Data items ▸
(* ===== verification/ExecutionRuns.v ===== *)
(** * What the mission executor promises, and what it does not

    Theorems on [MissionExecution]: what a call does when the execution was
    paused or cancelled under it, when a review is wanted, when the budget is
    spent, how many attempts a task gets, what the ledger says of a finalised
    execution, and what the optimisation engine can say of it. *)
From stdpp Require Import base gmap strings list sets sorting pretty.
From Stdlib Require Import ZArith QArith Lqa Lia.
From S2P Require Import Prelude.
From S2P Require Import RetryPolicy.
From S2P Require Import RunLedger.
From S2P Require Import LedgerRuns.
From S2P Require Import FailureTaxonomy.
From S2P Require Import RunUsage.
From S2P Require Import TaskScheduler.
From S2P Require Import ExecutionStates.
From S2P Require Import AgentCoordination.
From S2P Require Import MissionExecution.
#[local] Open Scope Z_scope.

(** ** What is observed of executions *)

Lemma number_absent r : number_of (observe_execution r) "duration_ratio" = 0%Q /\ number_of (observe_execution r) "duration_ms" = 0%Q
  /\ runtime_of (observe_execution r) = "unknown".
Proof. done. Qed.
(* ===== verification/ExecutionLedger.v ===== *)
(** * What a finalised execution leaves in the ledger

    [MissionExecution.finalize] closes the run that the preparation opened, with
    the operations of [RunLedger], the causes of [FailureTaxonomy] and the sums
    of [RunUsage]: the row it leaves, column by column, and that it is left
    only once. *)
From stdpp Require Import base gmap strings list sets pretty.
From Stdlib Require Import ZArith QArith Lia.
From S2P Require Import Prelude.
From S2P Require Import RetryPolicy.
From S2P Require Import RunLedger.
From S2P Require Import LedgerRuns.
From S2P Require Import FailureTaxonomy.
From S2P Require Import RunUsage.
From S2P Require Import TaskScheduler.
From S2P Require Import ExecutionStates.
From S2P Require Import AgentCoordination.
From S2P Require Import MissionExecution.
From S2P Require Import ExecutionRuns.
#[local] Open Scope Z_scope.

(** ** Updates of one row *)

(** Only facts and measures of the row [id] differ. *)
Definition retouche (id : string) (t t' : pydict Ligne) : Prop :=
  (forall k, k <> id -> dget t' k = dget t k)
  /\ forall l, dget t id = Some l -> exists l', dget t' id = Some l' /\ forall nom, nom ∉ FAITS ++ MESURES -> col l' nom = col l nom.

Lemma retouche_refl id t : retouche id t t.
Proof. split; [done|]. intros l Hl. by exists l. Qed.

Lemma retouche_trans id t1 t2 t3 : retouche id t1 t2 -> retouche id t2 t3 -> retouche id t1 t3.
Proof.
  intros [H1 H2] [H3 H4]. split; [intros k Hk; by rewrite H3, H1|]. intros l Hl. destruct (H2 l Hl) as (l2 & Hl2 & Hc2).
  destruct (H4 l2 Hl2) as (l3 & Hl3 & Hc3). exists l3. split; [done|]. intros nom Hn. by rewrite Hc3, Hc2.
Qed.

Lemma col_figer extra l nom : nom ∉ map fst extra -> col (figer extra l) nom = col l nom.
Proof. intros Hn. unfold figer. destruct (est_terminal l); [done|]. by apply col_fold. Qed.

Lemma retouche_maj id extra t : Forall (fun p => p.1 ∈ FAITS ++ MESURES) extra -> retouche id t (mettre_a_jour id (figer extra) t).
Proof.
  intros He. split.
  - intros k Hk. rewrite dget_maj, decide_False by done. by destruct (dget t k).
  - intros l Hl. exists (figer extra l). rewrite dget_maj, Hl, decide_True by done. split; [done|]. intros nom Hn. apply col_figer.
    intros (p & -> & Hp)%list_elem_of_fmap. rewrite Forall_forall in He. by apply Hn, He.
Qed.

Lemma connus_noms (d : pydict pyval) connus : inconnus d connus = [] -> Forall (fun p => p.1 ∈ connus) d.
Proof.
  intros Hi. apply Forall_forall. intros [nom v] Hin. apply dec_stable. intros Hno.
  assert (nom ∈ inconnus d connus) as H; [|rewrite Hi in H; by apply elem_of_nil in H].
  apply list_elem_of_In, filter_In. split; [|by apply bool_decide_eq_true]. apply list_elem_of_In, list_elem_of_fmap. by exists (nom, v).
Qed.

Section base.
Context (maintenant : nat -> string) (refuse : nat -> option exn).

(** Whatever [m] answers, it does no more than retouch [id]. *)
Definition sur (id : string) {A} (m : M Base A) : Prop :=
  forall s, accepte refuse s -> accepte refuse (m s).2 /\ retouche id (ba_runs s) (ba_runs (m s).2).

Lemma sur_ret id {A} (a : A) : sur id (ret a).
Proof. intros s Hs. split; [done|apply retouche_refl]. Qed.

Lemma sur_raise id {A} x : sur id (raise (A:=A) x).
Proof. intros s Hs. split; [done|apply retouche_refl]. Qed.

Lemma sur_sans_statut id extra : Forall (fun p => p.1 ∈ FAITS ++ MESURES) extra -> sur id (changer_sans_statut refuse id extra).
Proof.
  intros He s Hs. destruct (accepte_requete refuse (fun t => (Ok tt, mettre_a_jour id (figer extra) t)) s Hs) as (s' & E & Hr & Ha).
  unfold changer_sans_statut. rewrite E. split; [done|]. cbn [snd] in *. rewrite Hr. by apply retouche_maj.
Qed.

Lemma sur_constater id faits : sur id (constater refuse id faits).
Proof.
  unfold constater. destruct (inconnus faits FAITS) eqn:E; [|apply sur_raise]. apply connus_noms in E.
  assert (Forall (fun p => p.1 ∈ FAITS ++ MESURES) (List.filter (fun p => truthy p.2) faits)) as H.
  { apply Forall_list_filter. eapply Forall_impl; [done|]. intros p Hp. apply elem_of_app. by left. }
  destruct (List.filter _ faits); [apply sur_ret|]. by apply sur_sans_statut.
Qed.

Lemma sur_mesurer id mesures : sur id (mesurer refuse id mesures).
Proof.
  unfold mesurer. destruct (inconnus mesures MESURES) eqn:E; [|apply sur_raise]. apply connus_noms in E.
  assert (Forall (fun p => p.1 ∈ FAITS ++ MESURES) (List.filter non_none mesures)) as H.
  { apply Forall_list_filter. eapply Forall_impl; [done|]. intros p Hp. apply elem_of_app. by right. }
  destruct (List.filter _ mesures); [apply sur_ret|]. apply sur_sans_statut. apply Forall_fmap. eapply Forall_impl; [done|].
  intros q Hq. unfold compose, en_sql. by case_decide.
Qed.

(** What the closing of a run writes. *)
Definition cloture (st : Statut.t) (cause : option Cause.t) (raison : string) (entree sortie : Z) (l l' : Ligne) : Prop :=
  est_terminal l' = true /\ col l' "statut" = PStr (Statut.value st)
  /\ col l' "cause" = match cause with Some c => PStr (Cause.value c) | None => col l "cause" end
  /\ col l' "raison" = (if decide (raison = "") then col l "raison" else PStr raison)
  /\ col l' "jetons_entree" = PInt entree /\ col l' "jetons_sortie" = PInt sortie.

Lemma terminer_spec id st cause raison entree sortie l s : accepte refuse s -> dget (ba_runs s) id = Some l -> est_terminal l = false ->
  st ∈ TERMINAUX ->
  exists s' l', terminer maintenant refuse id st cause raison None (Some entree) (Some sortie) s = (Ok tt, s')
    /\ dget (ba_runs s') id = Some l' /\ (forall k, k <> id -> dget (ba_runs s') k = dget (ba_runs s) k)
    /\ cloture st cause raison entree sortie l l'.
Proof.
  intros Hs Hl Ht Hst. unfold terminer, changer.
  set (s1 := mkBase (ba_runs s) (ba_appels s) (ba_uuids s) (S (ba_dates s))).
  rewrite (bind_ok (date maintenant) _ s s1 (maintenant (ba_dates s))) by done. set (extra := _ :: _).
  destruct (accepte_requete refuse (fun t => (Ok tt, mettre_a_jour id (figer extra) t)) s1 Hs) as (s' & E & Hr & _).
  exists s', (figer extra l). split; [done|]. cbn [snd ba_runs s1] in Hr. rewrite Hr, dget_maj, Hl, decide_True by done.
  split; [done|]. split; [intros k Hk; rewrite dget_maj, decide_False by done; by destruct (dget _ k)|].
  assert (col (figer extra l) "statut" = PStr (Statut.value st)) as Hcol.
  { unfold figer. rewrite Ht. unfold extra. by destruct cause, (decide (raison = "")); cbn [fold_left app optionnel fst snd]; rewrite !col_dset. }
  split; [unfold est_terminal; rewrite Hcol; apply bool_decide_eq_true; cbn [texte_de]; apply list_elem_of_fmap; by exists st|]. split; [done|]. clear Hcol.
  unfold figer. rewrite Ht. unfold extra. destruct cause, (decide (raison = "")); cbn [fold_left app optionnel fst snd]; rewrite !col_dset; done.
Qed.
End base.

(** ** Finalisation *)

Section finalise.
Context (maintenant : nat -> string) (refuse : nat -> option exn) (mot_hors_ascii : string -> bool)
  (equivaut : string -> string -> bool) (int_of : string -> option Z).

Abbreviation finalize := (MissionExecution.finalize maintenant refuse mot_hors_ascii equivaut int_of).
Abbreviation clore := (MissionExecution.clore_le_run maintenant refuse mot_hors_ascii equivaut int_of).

INSTRUCTIONS FOR THE TASK ▸ Once you reach the line with "unfold constater. destruct" in the data above, copy it and every line after it exactly, up to and including the line with "set (s1 := mkBase".

ANSWER BELOW ▸
  unfold constater. destruct (inconnus faits FAITS) eqn:E; [|apply sur_raise]. apply connus_noms in E.
  assert (Forall (fun p => p.1 ∈ FAITS ++ MESURES) (List.filter (fun p => truthy p.2) faits)) as H.
  { apply Forall_list_filter. eapply Forall_impl; [done|]. intros p Hp. apply elem_of_app. by left. }
  destruct (List.filter _ faits); [apply sur_ret|]. by apply sur_sans_statut.
Qed.

Lemma sur_mesurer id mesures : sur id (mesurer refuse id mesures).
Proof.
  unfold mesurer. destruct (inconnus mesures MESURES) eqn:E; [|apply sur_raise]. apply connus_noms in E.
  assert (Forall (fun p => p.1 ∈ FAITS ++ MESURES) (List.filter non_none mesures)) as H.
  { apply Forall_list_filter. eapply Forall_impl; [done|]. intros p Hp. apply elem_of_app. by right. }
  destruct (List.filter _ mesures); [apply sur_ret|]. apply sur_sans_statut. apply Forall_fmap. eapply Forall_impl; [done|].
  intros q Hq. unfold compose, en_sql. by case_decide.
Qed.

(** What the closing of a run writes. *)
Definition cloture (st : Statut.t) (cause : option Cause.t) (raison : string) (entree sortie : Z) (l l' : Ligne) : Prop :=
  est_terminal l' = true /\ col l' "statut" = PStr (Statut.value st)
  /\ col l' "cause" = match cause with Some c => PStr (Cause.value c) | None => col l "cause" end
  /\ col l' "raison" = (if decide (raison = "") then col l "raison" else PStr raison)
  /\ col l' "jetons_entree" = PInt entree /\ col l' "jetons_sortie" = PInt sortie.

Lemma terminer_spec id st cause raison entree sortie l s : accepte refuse s -> dget (ba_runs s) id = Some l -> est_terminal l = false ->
  st ∈ TERMINAUX ->
  exists s' l', terminer maintenant refuse id st cause raison None (Some entree) (Some sortie) s = (Ok tt, s')
    /\ dget (ba_runs s') id = Some l' /\ (forall k, k <> id -> dget (ba_runs s') k = dget (ba_runs s) k)
    /\ cloture st cause raison entree sortie l l'.
Proof.
  intros Hs Hl Ht Hst. unfold terminer, changer.
  set (s1 := mkBase (ba_runs s) (ba_appels s) (ba_uuids s) (S (ba_dates s))).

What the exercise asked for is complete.